Preparing for 2013
Though the economy is slowly recovering, parent organizations continue to focus on reducing overhead. In-plants must remain vigilant for ways to decrease the cost of manufacturing, measure improvements and respond to customers' changing needs.December 2012 By Howie Fenton
The state of the in-plant printing market is healthier than it has been in the last few years—not because of any projected growth in in-plants, but because in-plant managers are reporting that they are under slightly less scrutiny. Don't let that lull you into a false sense of security, however. It does not mean you can relax. We are still suffering through a maddeningly slow recovery that will likely continue into next year and result in keeping you—or putting you back—under a microscope.
In this article we'll look at industry trends, including what we saw at October's Graph Expo 2012: the unrelenting drive to reduce costs, the importance of keeping your customers happy, and a renewed focus from industry leaders on strategic planning.
As many others have reported, this year's Graph Expo was noticeably different than previous shows.
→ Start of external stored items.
(** What every mode reports of a placement. *)
Lemma placement_reported (items : list TopLevelPlannerItem) (bins : list rstring)
    (prev_assign prev_valid assignment : gmap rstring rstring) :
  (forall x p, prev_valid !! x = Some p <-> prev_assign !! x = Some p /\ x ∈ map item_id items /\ p ∈ bins) ->
  places (map item_id items) bins assignment ->
  (forall x, is_Some (assignment !! x) <-> x ∈ map item_id items)
  /\ (forall x bin, assignment !! x = Some bin -> bin ∈ bins)
  /\ NoDup (changed_items assignment prev_valid)
  /\ (forall x, x ∈ changed_items assignment prev_valid <-> exists prev bin,
        prev_assign !! x = Some prev /\ prev ∈ bins /\ assignment !! x = Some bin /\ prev <> bin).
Proof.
  intros Hprev [Hd Hb]. destruct (changed_items_spec assignment prev_valid) as [Hnd Hin]. split_and!; [done..|].
  intros x. rewrite Hin. split; intros (prev & bin & Hx).
  - destruct Hx as (Hp & Ha & Hne). apply Hprev in Hp as (? & _ & ?). eauto 10.
  - destruct Hx as (Hp & Hpb & Ha & Hne). exists prev, bin. rewrite Hprev, <- Hd. eauto 10.
Qed.

(** With at least one bin and one item, every item and nothing else is placed, in a bin of the
    list; the items reported as changed are exactly those placed elsewhere than in their previous bin,
    when that bin still exists, each once; and the stable planner changes no more items than its
    budget, none within the cooldown but possibly one, which spreads a single used bin. *)
Theorem top_level_plan_is_bounded items (bins : list rstring) prev_assign last_change_ts now_ts params
    (Hbins : bins <> []) (Hitems : items <> []) :
  let out := plan_top_level_assignments items bins prev_assign last_change_ts now_ts params in
  (forall x, is_Some (out_assignment out !! x) <-> x ∈ map item_id items)
  /\ (forall x bin, out_assignment out !! x = Some bin -> bin ∈ bins)
  /\ NoDup (out_changed out)
  /\ (forall x, x ∈ out_changed out <-> exists prev bin,
        prev_assign !! x = Some prev /\ prev ∈ bins /\ out_assignment out !! x = Some bin /\ prev <> bin)
  /\ (planner_mode params = Mode_StableGreedy ->
      (length (out_changed out) <= move_budget_per_run params)%nat
      /\ exists spread, forall x, x ∈ out_changed out ->
           Some x = spread \/ cooled_down last_change_ts now_ts params x).
Proof.
  cbn zeta. unfold plan_top_level_assignments.
  rewrite (proj2 (Nat.eqb_neq (length bins) 0)) by (by destruct bins).
  rewrite (proj2 (Nat.eqb_neq (length items) 0)) by (by destruct items). cbn [orb].
  set (prev_valid := valid_previous _ _ _).
  assert (forall x p, prev_valid !! x = Some p <-> prev_assign !! x = Some p /\ x ∈ map item_id items /\ p ∈ bins)
    as Hprev by (intros; apply valid_previous_spec). clearbody prev_valid.
  pose proof (round_robin_places items bins Hbins) as Hrr. pose proof (greedy_places items bins Hbins) as Hg.
  destruct (planner_mode params); cbn [out_assignment out_changed].
  - destruct (placement_reported items bins _ _ _ Hprev Hrr) as (? & ? & ? & ?). by split_and!.
  - destruct (placement_reported items bins _ _ _ Hprev Hg) as (? & ? & ? & ?). by split_and!.
  - assert (forall x p, prev_valid !! x = Some p -> x ∈ map item_id items /\ p ∈ bins) as Hpv
      by (intros x p Hp; by apply Hprev in Hp as (_ & ? & ?)).
    set (weights := insert_all _ _ items ∅).
    destruct (stable_assignment_spec (map item_id items) bins prev_valid _ _ weights last_change_ts now_ts params
      Hg Hrr Hpv) as (Hpl & M & spread & Hsize & Hcool & Hsame).
    destruct (placement_reported items bins _ _ _ Hprev Hpl) as (H1 & H2 & Hnd & Hch). split_and!; [done..|].
    intros _. set (result := stable_assignment _ _ _ _ _ _ _ _ _) in *.
    assert (forall x, x ∈ changed_items result prev_valid -> x ∈ M \/ Some x = spread) as Hmoved.
    { intros x Hx. destruct (decide (x ∈ M)) as [|HM]; [by left|]. destruct (decide (Some x = spread)) as [|Hs]; [by right|].
      destruct (proj1 (proj2 (changed_items_spec result prev_valid) x) Hx) as (prev & bin & Hp & Hr & Hne).
      rewrite (Hsame x HM Hs) in Hr. rewrite (initial_previous (map item_id items) bins prev_valid _ _ Hpv x prev Hp) in Hr.
      congruence. }
    split.
    + etrans; [|exact Hsize].
      assert (list_to_set (changed_items result prev_valid) ⊆ M ∪ list_to_set (option_list spread)) as Hsub.
      { intros x Hx%elem_of_list_to_set. apply Hmoved in Hx as [|<-]; set_solver. }
      apply subseteq_size in Hsub. rewrite size_list_to_set in Hsub by done. etrans; [exact Hsub|].
      rewrite size_union_alt. apply Nat.add_le_mono_l. etrans; [apply subseteq_size, subseteq_difference_l; reflexivity|].
      destruct spread; cbn; [rewrite union_empty_r_L, size_singleton; lia|rewrite size_empty; lia].
    + exists spread. intros x Hx. apply Hmoved in Hx as [HM|]; [right; by apply Hcool|by left].
Qed.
Most obvious to anyone who walked the floor was that it was quieter because fewer offset press manufacturers brought equipment. On the other hand, there was an increase in the amount of digital devices, such as the toner-based presses, inkjet presses and large-format inkjet devices.
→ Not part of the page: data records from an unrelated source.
(* ===== verification/TreeGuardCircuitsSpec.v ===== *)
(** * What TreeGuard guarantees for a circuit

    A run is a sequence of ticks of one circuit, each with its own measurements, environment and
    budget.  With directions managed independently, switches of a direction keep the configured dwell
    and hourly limit, a switch to fq_codel follows a whole idle period, and the calls made are those
    that put the desired profile in place.  With directions managed together neither limit holds. *)

From S2P Require Import Prelude RustStd RustCollections RustFloat ShapedDevice.
From S2P Require Import TreeGuardTypes TreeGuardDecisions TreeGuardCircuits.

(** ** Runs *)

Inductive Direction : Type := Down | Up.
Definition at_dir {A} (d : Direction) (x : DownUpOrder A) : A := match d with Down => down x | Up => up x end.

Record TickEvent : Type := mkTickEvent { ev_env : SqmEnv; ev_input : CircuitTickInput; ev_tick : Tick }.

Definition ev_now (e : TickEvent) : Z := in_now_unix (ev_input e).
Definition tick_step (state : CircuitState) (e : TickEvent) : CircuitState :=
  (process_circuit_tick (ev_env e) (ev_input e) state (ev_tick e)).1.1.

(** The times at which a direction switches. *)
Fixpoint switch_times (d : Direction) (state : CircuitState) (evs : list TickEvent) : list Z :=
  match evs with
  | [] => []
  | e :: evs' =>
      let state' := tick_step state e in
      (if bool_decide (desired (at_dir d state') = desired (at_dir d state)) then [] else [ev_now e])
      ++ switch_times d state' evs'
  end.

(** The smoothed utilization a tick leaves, when the capacity is known. *)
Definition sample_of (d : Direction) (state' : CircuitState) (e : TickEvent) : Z * option f64 :=
  (ev_now e,
   if capacity_known (ev_input e) then Some (ewma_value (util_ewma_pct (at_dir d state'))) else None).

Fixpoint samples (d : Direction) (state : CircuitState) (evs : list TickEvent) : list (Z * option f64) :=
  match evs with
  | [] => []
  | e :: evs' =>
      let state' := tick_step state e in sample_of d state' e :: samples d state' evs'
  end.

Definition after_ticks (state : CircuitState) (evs : list TickEvent) : CircuitState := fold_left tick_step evs state.

Lemma switch_times_app d evs evs' : forall state,
  switch_times d state (evs ++ evs') = switch_times d state evs ++ switch_times d (after_ticks state evs) evs'.
Proof.
  induction evs as [|e evs IH]; intros state; [done|].
  cbn [app switch_times after_ticks fold_left]. by rewrite IH, (assoc_L (++)).
Qed.

Lemma samples_app d evs evs' : forall state,
  samples d state (evs ++ evs') = samples d state evs ++ samples d (after_ticks state evs) evs'.
Proof. induction evs as [|e evs IH]; intros state; [done|]. cbn [app samples after_ticks fold_left]. by rewrite IH. Qed.

Lemma after_ticks_app state evs evs' : after_ticks state (evs ++ evs') = after_ticks (after_ticks state evs) evs'.
Proof. apply fold_left_app. Qed.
In addition, there was a general consensus of opinion that large-format printing was a growth opportunity. It was discussed by several manufacturers of both roll-fed and flatbed devices. In one presentation I attended, I heard a manufacturer say that if you can bill for just three hours of work a day, you could make more than $100,000 a month in profits.
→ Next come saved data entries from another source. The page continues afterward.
Lemma subtree_size_children i :
  (i < length parents)%nat ->
  subtree_size i = (1 + sum_list_with subtree_size (children_of parents i))%nat.
Proof.
  intros Hi. unfold subtree_size. rewrite length_filter_sum.
  rewrite (sum_ext _ (fun j => (Nat.b2n (i =? j)%nat
    + sum_list_with (fun c => Nat.b2n (below c j)) (children_of parents i))%nat)).
  2: { intros j _. rewrite below_split. by rewrite Nat.eqb_sym. }
  rewrite sum_add, sum_one; [|apply NoDup_seq|by apply elem_of_seq; lia]. f_equal.
  rewrite sum_swap. apply sum_ext. intros c _. by rewrite length_filter_sum.
Qed.

(** ** The memoised count *)

Record memo_ok (memo : list nat) : Prop := {
  memo_length : length memo = length parents;
  memo_values : forall i v, memo !! i = Some v -> v = 0%nat \/ v = subtree_size i
}.

(** What is counted stays counted. *)
Definition memo_grows (memo memo' : list nat) : Prop :=
  memo_ok memo' /\ forall i, memo !! i = Some (subtree_size i) -> memo' !! i = Some (subtree_size i).

Lemma dfs_children fuel l : forall total memo,
  (forall c memo, c ∈ l -> memo_ok memo ->
     (dfs fuel parents c memo).1 = subtree_size c /\ memo_grows memo (dfs fuel parents c memo).2) ->
  memo_ok memo ->
  let r := fold_left (fun '(total, memo) child =>
      let '(count, memo) := dfs fuel parents child memo in ((total + count)%nat, memo)) l (total, memo) in
  r.1 = (total + sum_list_with subtree_size l)%nat /\ memo_grows memo r.2.
Proof.
  induction l as [|c l IH]; intros total memo Hdfs Hok; cbn zeta; cbn [fold_left sum_list_with].
  { split; [cbn; lia|by split]. }
  destruct (Hdfs c memo ltac:(left) Hok) as [Hc [Hok' Hgrow]]. destruct (dfs fuel parents c memo) as [count memo'].
  cbn [fst snd] in *. subst count.
  destruct (IH (total + subtree_size c)%nat memo') as [Ht [Hok2 Hgrow2]]; [|done|].
  { intros c' m' Hc'. apply Hdfs. by right. }
  split; [rewrite Ht; lia|]. split; [done|auto].
Qed.

Lemma dfs_spec fuel : forall index memo,
  (index < length parents)%nat -> (length parents < fuel + index)%nat -> memo_ok memo ->
  (dfs fuel parents index memo).1 = subtree_size index
  /\ memo_grows memo (dfs fuel parents index memo).2
  /\ (dfs fuel parents index memo).2 !! index = Some (subtree_size index).
Proof.
  induction fuel as [|fuel IH]; intros index memo Hi Hf Hok; [lia|]. cbn [dfs].
  destruct (lookup_lt_is_Some_2 memo index) as [v Hv]; [by rewrite (memo_length _ Hok)|]. rewrite Hv. cbn [default from_option id].
  pose proof (subtree_size_children index Hi) as Hsize.
  destruct (v =? 0)%nat eqn:Hv0; to_prop; cbn [negb].
  - destruct (dfs_children fuel (children_of parents index) 1 memo) as [Ht [Hok' Hgrow]]; [|done|].
    { intros c m Hc%elem_of_children Hm. apply lookup_lt_Some in Hc as Hl. apply Hfirst in Hc.
      destruct (IH c m Hl ltac:(lia) Hm) as (? & ? & _). done. }
    destruct (fold_left _ _ _) as [total memo']. cbn [fst snd] in *. rewrite <- Hsize in Ht. subst total.
    assert (index < length memo')%nat as Hlt by (by rewrite (memo_length _ Hok')).
    split_and!; [done| |by apply list_lookup_insert_eq]. split; [split|].
    + by rewrite length_insert, (memo_length _ Hok').
    + intros i w Hw. apply list_lookup_insert_Some in Hw as [(-> & -> & _)|[_ Hw]]; [by right|by eapply memo_values].
    + intros i Hiv. destruct (decide (index = i)) as [->|Hne]; [by apply list_lookup_insert_eq|].
      rewrite list_lookup_insert_ne by done. auto.
  - destruct (memo_values _ Hok index v Hv) as [Hz|Hz]; [done|subst v]. cbn [fst snd]. split_and!; [done|by split|done].
Qed.

Lemma counts_fold l : forall memo,
  (forall i, i ∈ l -> (i < length parents)%nat) -> memo_ok memo ->
  let memo' := fold_left (fun memo index => (dfs (S (length parents)) parents index memo).2) l memo in
  memo_grows memo memo' /\ forall i, i ∈ l -> memo' !! i = Some (subtree_size i).
Proof.
  induction l as [|x l IH]; intros memo Hl Hok; cbn zeta; cbn [fold_left].
  { split; [by split|]. intros i Hi. by apply elem_of_nil in Hi. }
  destruct (dfs_spec (S (length parents)) x memo) as (_ & [Hok' Hgrow] & Hx); [apply Hl; left|lia|done|].
  destruct (IH _ ltac:(intros i Hi; apply Hl; by right) Hok') as [[Hok2 Hgrow2] Hin]. split; [split; auto|].
  intros i [->|Hi]%elem_of_cons; auto.
Qed.

Lemma subtree_counts i :
  (i < length parents)%nat -> build_subtree_node_counts parents !! i = Some (subtree_size i).
Proof.
  intros Hi. unfold build_subtree_node_counts.
  apply (counts_fold (seq 0 (length parents)) (replicate (length parents) 0%nat)).
  - intros j Hj%elem_of_seq. lia.
  - split; [by rewrite length_replicate|]. intros j v [-> _]%lookup_replicate. by left.
  - apply elem_of_seq. lia.
Qed.
End Tree.

(** ** The order of candidates *)

#[export] Instance candidate_total : Total (ordered candidate_leb).
Proof.
  intros a b. unfold ordered, candidate_leb, candidate_cmp.
  assert (str_cmp (pl_node_name b) (pl_node_name a) = Gt -> str_cmp (pl_node_name a) (pl_node_name b) = Lt) as Hstr.
  { unfold str_cmp. destruct (ord_total (pl_node_name a) (pl_node_name b)) as [-> | ->]; by repeat case_match. }
  rewrite (Z.compare_antisym (pl_value_score b) (pl_value_score a)).
  rewrite (Nat.compare_antisym (pl_subtree_nodes b) (pl_subtree_nodes a)).
  destruct (is_restore a), (is_restore b), (Z.compare (pl_value_score b) (pl_value_score a));
    destruct (Nat.compare (pl_subtree_nodes b) (pl_subtree_nodes a)); cbn; auto.
  all: destruct (str_cmp (pl_node_name b) (pl_node_name a)); auto; rewrite Hstr by done; auto.
Qed.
We're not sure if this is true; our general rule of thumb is that it takes longer or requires a higher utilization rate to make profit. But that's based on digital printing, which is priced more competitively. And remember, just because there is market research that shows growth potential for a specific product, does not mean everyone will succeed with it. (See sidebar.)
Not only did Graph Expo give in-plants more opportunities to meet and talk, but in-plants had a much more visible presence at the show. There was a dedicated networking hub for them on the show floor, and The Graphic Arts Show Co. (GASC) organized educational seminars focused on in-plant issues. There were at least six seminars designed for in-plants. I had the chance to participate in the IPMA lunch-and-learn event, which had about 125 people in attendance, and offered a presentation for GASC that drew about 80 people.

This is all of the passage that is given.